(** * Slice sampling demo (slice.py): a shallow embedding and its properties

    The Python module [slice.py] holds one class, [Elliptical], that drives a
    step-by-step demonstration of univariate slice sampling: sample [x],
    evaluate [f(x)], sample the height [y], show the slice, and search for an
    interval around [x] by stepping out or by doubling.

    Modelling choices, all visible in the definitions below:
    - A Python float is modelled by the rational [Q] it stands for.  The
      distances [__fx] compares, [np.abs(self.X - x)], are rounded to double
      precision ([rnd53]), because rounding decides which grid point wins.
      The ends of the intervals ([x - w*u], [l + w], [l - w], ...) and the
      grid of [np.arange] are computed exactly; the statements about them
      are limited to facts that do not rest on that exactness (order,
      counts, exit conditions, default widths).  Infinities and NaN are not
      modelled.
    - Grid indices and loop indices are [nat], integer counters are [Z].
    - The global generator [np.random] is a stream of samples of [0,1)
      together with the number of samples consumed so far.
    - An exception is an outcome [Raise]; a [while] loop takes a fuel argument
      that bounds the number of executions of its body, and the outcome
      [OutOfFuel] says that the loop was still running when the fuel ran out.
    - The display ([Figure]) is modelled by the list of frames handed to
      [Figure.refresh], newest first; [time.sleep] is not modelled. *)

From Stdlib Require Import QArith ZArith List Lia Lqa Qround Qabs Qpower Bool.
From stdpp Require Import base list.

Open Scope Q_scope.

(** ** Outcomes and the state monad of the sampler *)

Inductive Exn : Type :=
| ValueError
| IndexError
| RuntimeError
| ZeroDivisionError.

* * *

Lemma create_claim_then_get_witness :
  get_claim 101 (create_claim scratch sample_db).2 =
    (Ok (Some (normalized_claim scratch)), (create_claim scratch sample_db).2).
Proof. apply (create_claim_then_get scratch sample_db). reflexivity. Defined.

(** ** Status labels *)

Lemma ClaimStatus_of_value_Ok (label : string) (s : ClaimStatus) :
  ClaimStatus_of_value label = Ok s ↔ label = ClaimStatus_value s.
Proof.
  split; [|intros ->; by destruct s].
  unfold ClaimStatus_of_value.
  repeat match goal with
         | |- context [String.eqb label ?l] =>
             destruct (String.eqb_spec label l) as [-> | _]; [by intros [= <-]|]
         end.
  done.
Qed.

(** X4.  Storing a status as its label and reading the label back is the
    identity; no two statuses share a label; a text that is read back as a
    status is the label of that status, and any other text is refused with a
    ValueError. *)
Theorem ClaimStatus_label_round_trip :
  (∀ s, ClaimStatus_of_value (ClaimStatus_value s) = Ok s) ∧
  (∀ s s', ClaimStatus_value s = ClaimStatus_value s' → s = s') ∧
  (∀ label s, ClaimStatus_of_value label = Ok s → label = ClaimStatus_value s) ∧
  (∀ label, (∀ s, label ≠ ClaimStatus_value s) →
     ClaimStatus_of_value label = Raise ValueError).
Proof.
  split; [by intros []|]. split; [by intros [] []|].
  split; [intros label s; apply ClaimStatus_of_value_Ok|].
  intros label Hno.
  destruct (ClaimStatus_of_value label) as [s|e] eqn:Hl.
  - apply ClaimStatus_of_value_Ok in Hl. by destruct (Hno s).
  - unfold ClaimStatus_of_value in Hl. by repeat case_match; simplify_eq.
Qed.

---

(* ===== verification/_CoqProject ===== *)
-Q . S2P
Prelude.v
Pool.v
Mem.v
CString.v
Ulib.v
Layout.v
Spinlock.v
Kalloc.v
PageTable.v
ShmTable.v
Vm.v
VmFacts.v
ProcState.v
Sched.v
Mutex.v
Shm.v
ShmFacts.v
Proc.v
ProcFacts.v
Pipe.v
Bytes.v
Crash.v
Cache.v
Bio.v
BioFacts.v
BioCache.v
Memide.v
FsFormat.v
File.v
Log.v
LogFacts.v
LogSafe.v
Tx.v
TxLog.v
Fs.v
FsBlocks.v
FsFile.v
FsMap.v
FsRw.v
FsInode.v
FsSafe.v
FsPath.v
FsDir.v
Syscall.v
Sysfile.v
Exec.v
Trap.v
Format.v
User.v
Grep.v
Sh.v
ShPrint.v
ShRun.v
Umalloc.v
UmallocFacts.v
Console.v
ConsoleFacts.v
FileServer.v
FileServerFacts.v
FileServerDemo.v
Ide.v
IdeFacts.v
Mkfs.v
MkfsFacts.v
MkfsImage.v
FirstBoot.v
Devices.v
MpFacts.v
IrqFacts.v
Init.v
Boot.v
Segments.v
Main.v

# Activity
Start with the line above that contains "(** * Slice" and stop after the line that contains "that bounds the". Output those lines exactly, and only those.

# Answer space
(** * Slice sampling demo (slice.py): a shallow embedding and its properties

    The Python module [slice.py] holds one class, [Elliptical], that drives a
    step-by-step demonstration of univariate slice sampling: sample [x],
    evaluate [f(x)], sample the height [y], show the slice, and search for an
    interval around [x] by stepping out or by doubling.

    Modelling choices, all visible in the definitions below:
    - A Python float is modelled by the rational [Q] it stands for.  The
      distances [__fx] compares, [np.abs(self.X - x)], are rounded to double
      precision ([rnd53]), because rounding decides which grid point wins.
      The ends of the intervals ([x - w*u], [l + w], [l - w], ...) and the
      grid of [np.arange] are computed exactly; the statements about them
      are limited to facts that do not rest on that exactness (order,
      counts, exit conditions, default widths).  Infinities and NaN are not
      modelled.
    - Grid indices and loop indices are [nat], integer counters are [Z].
    - The global generator [np.random] is a stream of samples of [0,1)
      together with the number of samples consumed so far.
    - An exception is an outcome [Raise]; a [while] loop takes a fuel argument
      that bounds the number of executions of its body, and the outcome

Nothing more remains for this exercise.